PAM Testing Framework

Overview

The files in this directory provide a shim PAM library that's used for testing and a test framework used to exercise a PAM module.

This library and its include files define the minimum amount of the PAM module interface so that PAM modules can be tested without such problems as needing configuration files in /etc/pam.d or needing changes to the system configuration to run a testing PAM module instead of the normal system PAM modules.

The goal of this library is that all PAM code should be able to be left unchanged and the code just linked with the fakepam library rather than the regular PAM library. The testing code can then call pam_start and pam_end as defined in the fakepam/pam.h header file and inspect internal PAM state as needed.

The library also provides an interface to exercise a PAM module via an interaction script, so that as much of the testing process as possible is moved into simple text files instead of C code. That test script format supports specifying the PAM configuration, the PAM interfaces to run, the expected prompts and replies, and the expected log messages. That interface is defined in fakepam/script.h.

Fake PAM Library

Unfortunately, the standard PAM library for most operating systems does not provide a reasonable testing framework. The primary problem is configuration: the PAM library usually hard-codes a configuration location such as /etc/pam.conf or /etc/pam.d/<application>. But there are other problems as well, such as capturing logging rather than having it go to syslog and inspecting PAM internal state to make sure that it's updated properly by the module.
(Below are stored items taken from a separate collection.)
(* ===== verification/Evidence.v ===== *)
(** * [crates/knowledge/src/knowledge_retrieval_pg/{rerank_v2,mod}.rs] and
      [crates/knowledge/src/knowledge_retrieval.rs]: from the rows to a validated batch

    The provider's rerank response applied to the candidates, the validator of the evidence
    batch, and [retrieve_v2] between the database reads: the rows become the eligible versions
    and exact candidates, the selection and the semantic tail become hits, the hits get their
    media, and the batch is validated before it leaves. *)
From Stdlib Require Import QArith_base Qround.
From S2P Require Import Prelude RustStr Batches Policy Order Rank Recall Selection.

Local Open Scope N_scope.

(** ** The rerank response *)

Definition E_RERANK_JSON (error : str) : str := u8"invalid rerank provider JSON: " ++ error.
Definition E_RERANK_IDENTITY : str := u8"rerank provider identity mismatch".
Definition E_RERANK_COVER : str := u8"rerank response does not cover every input index".
Definition E_RERANK_INDEX : str := u8"rerank response index is duplicate or out of range".
Definition E_RERANK_MISSING : str := u8"rerank response is missing an input index".
Definition E_SCORE_NUMBER : str := u8"rerank score is not a JSON number".
Definition E_SCORE_DECIMAL : str := u8"rerank score is not finite decimal".
Definition E_SCORE_RANGE : str := u8"rerank score is outside unit interval".
Definition E_SCORE_QUANTIZE : str := u8"rerank score cannot be quantized".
This library implements some of the same API as the system PAM library and uses the system PAM library headers, but the underlying implementation does not call the system PAM library or dynamically load modules. Instead, it's meant to be linked into a single executable along with the implementation of a PAM module. It does not provide most of the application-level PAM interfaces (so one cannot link a PAM-using application against it), just the interfaces called by a module. The caller of the library can then call the module API (such as pam_sm_authenticate) directly.

All of the internal state maintained by the PAM library is made available to the test program linked with this library. See fakepam/pam.h for the data structures. This allows verification that the PAM module is setting the internal PAM state properly.

User Handling

In order to write good test suites, one often has to be able to authenticate as a variety of users, but PAM modules may expect the authenticating user to exist on the system. The fakepam library provides a pam_modutil_getpwnam (if available) or a getpwnam implementation that returns information for a single user (and user unknown for everyone else). To set the information for the one valid user, call the pam_set_pwd function and provide a struct passwd that will be returned by pam_modutil_getpwnam.
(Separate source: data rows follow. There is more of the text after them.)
Section retrieve.
Context (lower : char -> str) (sha : str -> str) (uuid : N -> str).
Context (media_rows : gmap N KnowledgeEvidenceMediaV1) (kind : str) (policy : RetrievalPolicyIdentityV1).
Context (requirement_text : str) (rows : list EvidenceRow).
Context (Hok : retrieval_ok uuid media_rows kind policy rows).

Lemma rows_outcome :
  outcome (collected lower kind (normalize_exact_v2 lower requirement_text) rows)
    (Some (foldR (row_step lower uuid kind (normalize_exact_v2 lower requirement_text)) ([], []) rows)).
Proof.
  destruct (foldR _ _ _) as [st|e] eqn:E; cbn.
  - apply (rows_collected_all lower uuid kind _ (rk_uuid _ _ _ _ _ Hok) rows st (rk_rows _ _ _ _ _ Hok) E).
  - by destruct (rows_error _ _ _ _ _ _ _ E) as [m ->].
Qed.

Lemma select_outcome candidates :
  NoDup (map e_source_chunk_id candidates) ->
  outcome (fun sel => exists versions ps, primary_prefix policy candidates versions ps
             /\ exact_selection policy candidates versions ps sel)
    (select_exact_prefix_v2 uuid candidates policy).
Proof.
  intros Hnd. destruct (select_exact_outcome uuid policy candidates Hnd) as (versions & ps & Hps & H);
    [pose proof (rk_quotas _ _ _ _ _ Hok); lia|].
  destruct H as [(_ & sel & -> & Hsel)|(_ & m & ->)]; [|done]. by exists versions, ps.
Qed.

(** The tail of the code: what is appended to the exact hits, if there is room. *)
Lemma tail_outcome semantic (room : bool) prefix :
  (forall reranked, semantic = Some (Ok reranked) -> reranked_ok lower sha requirement_text rows reranked) ->
  (forall e, semantic = Some (Err e) -> harmless e) ->
  N.of_nat (length prefix) <= max_hits policy ->
  foldr (fun hit m => hit_chunk_byte_length hit + m) 0 prefix <= max_total_bytes policy ->
  outcome (fun '(all_hits, _) => exists reranked chosen, reranked_ok lower sha requirement_text rows reranked
      /\ sublist chosen reranked /\ all_hits = prefix ++ tail_hits_of kind (length prefix) chosen
      /\ N.of_nat (length all_hits) <= max_hits policy
      /\ Forall (fun r => chunk_byte_length (candidate r) <= max_chunk_bytes policy) chosen
      /\ foldr (fun hit m => hit_chunk_byte_length hit + m) 0 prefix + sem_bytes chosen <= max_total_bytes policy)
    (Some (match semantic with
           | Some answer =>
             if room then reranked ← answer; Ok (append_semantic_tail_v2 kind prefix reranked policy)
             else Ok (prefix, 0)
           | None => Ok (prefix, 0)
           end)).
Proof.
  intros Hs He Hlen Hb.
  assert (outcome (fun '(all_hits, _) => exists reranked chosen, reranked_ok lower sha requirement_text rows reranked
      /\ sublist chosen reranked /\ all_hits = prefix ++ tail_hits_of kind (length prefix) chosen
      /\ N.of_nat (length all_hits) <= max_hits policy
      /\ Forall (fun r => chunk_byte_length (candidate r) <= max_chunk_bytes policy) chosen
      /\ foldr (fun hit m => hit_chunk_byte_length hit + m) 0 prefix + sem_bytes chosen <= max_total_bytes policy)
      (Some (Ok (prefix, 0)))) as Hnone.
  { exists [], []. split; [split; cbn; try constructor; set_solver|]. cbn. rewrite app_nil_r.
    repeat split; try done; [lia]. }
  destruct semantic as [[reranked|e]|]; [| |exact Hnone]; (destruct room; [|exact Hnone]).
  - cbn [mbind result_bind outcome].
    destruct (append_spec kind policy ltac:(pose proof (rk_quotas _ _ _ _ _ Hok); lia) prefix reranked Hlen Hb)
      as (chosen & t & -> & S & Hl & F & Hsum).
    exists reranked, chosen. split; [by apply Hs|]. done.
  - by apply He.
Qed.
The fakepam library also provides a replacement krb5_kuserok function for testing PAM modules that use Kerberos. This source file should only be included in packages that are building with Kerberos. It implements the same functionality as the default krb5_kuserok function, but looks for .k5login in the home directory configured by the test framework instead of using getpwnam.
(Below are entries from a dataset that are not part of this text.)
Lemma validate_embedding_spec e : validate_embedding e = Ok tt <->
  sha256_text (ep_model_revision_sha256 e) /\ 1 <= ep_top_k e <= 1000000 /\ ep_threshold_millionths e <= 1000000
  /\ e = {| ep_policy := RETRIEVAL_EMBEDDING_POLICY_V2; ep_policy_version := RETRIEVAL_EMBEDDING_POLICY_VERSION_V2;
            ep_similarity_version := RETRIEVAL_EMBEDDING_SIMILARITY_VERSION_V2;
            ep_model_revision_sha256 := ep_model_revision_sha256 e; ep_top_k := ep_top_k e;
            ep_threshold_millionths := ep_threshold_millionths e |}.
Proof.
  destruct e as [a b c d e f]. unfold validate_embedding. rewrite !bind_unit, !supported_identity_spec, validate_sha256_spec,
    validate_top_k_spec, validate_threshold_spec. cbn.
  split; [by intros (-> & -> & -> & H1 & H2 & H3)|]. by intros (H1 & H2 & H3 & [= -> -> ->]).
Qed.

Lemma validate_rrf_spec r : validate_rrf r = Ok tt <->
  1 <= rrf_k r <= 1000000 /\ 1 <= keyword_weight_millionths r <= 1000000000
  /\ 1 <= vector_weight_millionths r <= 1000000000
  /\ r = {| rrf_k := rrf_k r; keyword_weight_millionths := keyword_weight_millionths r;
            vector_weight_millionths := vector_weight_millionths r;
            score_representation_version := RETRIEVAL_RRF_SCORE_REPRESENTATION_VERSION_V2 |}.
Proof.
  destruct r as [a b c d]. unfold validate_rrf. rewrite !bind_unit, !validate_weight_spec, supported_identity_spec, reject_if_Ok,
    orb_false_iff, N.eqb_neq, N.ltb_ge. unfold RETRIEVAL_POLICY_MAX_RRF_K. cbn [rrf_k keyword_weight_millionths
    vector_weight_millionths score_representation_version].
  split; [intros (H1 & H2 & H3 & ->); split; [lia|done]|]. intros (H1 & H2 & H3 & [= ->]). split; [lia|done].
Qed.

Lemma validate_rerank_spec r : validate_rerank r = Ok tt <->
  sha256_text (rp_revision_sha256 r) /\ sha256_text (rp_model_revision_sha256 r)
  /\ sha256_text (rp_config_revision_sha256 r) /\ 1 <= rp_top_k r <= 1000000 /\ 1 <= rp_timeout_ms r <= 3600000
  /\ r = {| rp_provider_protocol_version := RETRIEVAL_RERANK_PROTOCOL_VERSION_V2;
            rp_revision_sha256 := rp_revision_sha256 r; rp_model_revision_sha256 := rp_model_revision_sha256 r;
            rp_config_revision_sha256 := rp_config_revision_sha256 r; rp_top_k := rp_top_k r;
            rp_timeout_ms := rp_timeout_ms r;
            rp_score_normalization_version := RETRIEVAL_RERANK_SCORE_NORMALIZATION_VERSION_V2 |}.
Proof.
  destruct r as [a b c d e f g]. unfold validate_rerank. rewrite !bind_unit, !supported_identity_spec, !validate_sha256_spec,
    validate_top_k_spec, reject_if_Ok, orb_false_iff, N.eqb_neq, N.ltb_ge. unfold RETRIEVAL_POLICY_MAX_TIMEOUT_MS.
  cbn [rp_provider_protocol_version rp_revision_sha256 rp_model_revision_sha256 rp_config_revision_sha256 rp_top_k
    rp_timeout_ms rp_score_normalization_version].
  split; [intros (-> & H1 & H2 & H3 & H4 & H5 & ->); repeat split; lia || apply H1 || apply H2 || apply H3|].
  intros (H1 & H2 & H3 & H4 & H5 & [= -> ->]). do 5 (split; [done|]). split; [lia|done].
Qed.

Lemma validate_quotas_spec q : validate_quotas q = Ok tt <->
  1 <= rq_max_hits q <= 1000000 /\ 1 <= rq_max_chunk_bytes q <= 1073741824 /\ 1 <= rq_max_total_bytes q <= 1099511627776.
Proof.
  unfold validate_quotas, RETRIEVAL_POLICY_MAX_HITS, RETRIEVAL_POLICY_MAX_CHUNK_BYTES, RETRIEVAL_POLICY_MAX_TOTAL_BYTES.
  rewrite reject_if_Ok, !orb_false_iff, !N.eqb_neq, !N.ltb_ge. lia.
Qed.

(** The policies the registry accepts ([RetrievalPolicyV2::validate]): exactly those that
    pin every version, comparator and trusted type to the one the code implements and choose
    the sixteen numbers and digests of [PolicyChoices] within their bounds; two accepted
    policies with the same choices are the same policy. *)
Theorem validate_policy_exact p :
  validate_policy p = Ok tt <-> choices_ok (choices_of p) /\ p = policy_of (choices_of p).
Proof.
  unfold validate_policy. rewrite !bind_unit, validate_ranking_spec, validate_keyword_spec, validate_embedding_spec,
    validate_rrf_spec, validate_rerank_spec, validate_quotas_spec, supported_identity_spec, supported_values_spec,
    !reject_if_Ok, !negb_false_iff, N.eqb_eq, str_eqb_spec.
  destruct p as [sv cv nv ts rk kw em rf rr rq]. unfold choices_ok, choices_of, policy_of.
  cbn [pol_schema_version pol_contract_version pol_normalization_version trusted_source_types ranking keyword embedding
    rrf rerank request_quotas ch_keyword_top_k ch_keyword_threshold ch_embedding_revision ch_embedding_top_k
    ch_embedding_threshold ch_rrf_k ch_keyword_weight ch_vector_weight ch_rerank_revision ch_rerank_model
    ch_rerank_config ch_rerank_top_k ch_timeout_ms ch_max_hits ch_max_chunk_bytes ch_max_total_bytes].
  assert (rq = {| rq_max_hits := rq_max_hits rq; rq_max_chunk_bytes := rq_max_chunk_bytes rq;
                  rq_max_total_bytes := rq_max_total_bytes rq |}) as Hq by (by destruct rq).
  split.
  - intros (-> & -> & -> & -> & -> & (K1 & K2 & ->) & (E1 & E2 & E3 & ->) & (R1 & R2 & R3 & ->)
      & (S1 & S2 & S3 & S4 & S5 & ->) & (Q1 & Q2 & Q3)). split; [tauto|]. by rewrite Hq at 1.
  - intros [H [= -> -> -> -> -> Hk He Hr Hs _]]. tauto.
Qed.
Only those two functions are intercepted, so if the module looks up users in other ways, it may still bypass the fakepam library and look at system users.

Output Handling

The fakepam library intercepts the PAM functions that would normally log to syslog and instead accumulates the output in a static string variable. To retrieve the logging output so far, call pam_output, which returns a struct of all the output strings up to that point and resets the accumulated output.

Scripted PAM Testing

Also provided as part of the fakepam library is a test framework for testing PAM modules. This test framework allows most of the testing process to be encapsulated in a text configuration file per test, rather than in a tedious set of checks and calls written in C.

Test API

The basic test API is to call either run_script (to run a single test script) or run_script_dir (to run all scripts in a particular directory). Both take a configuration struct that controls how the PAM library is set up and called.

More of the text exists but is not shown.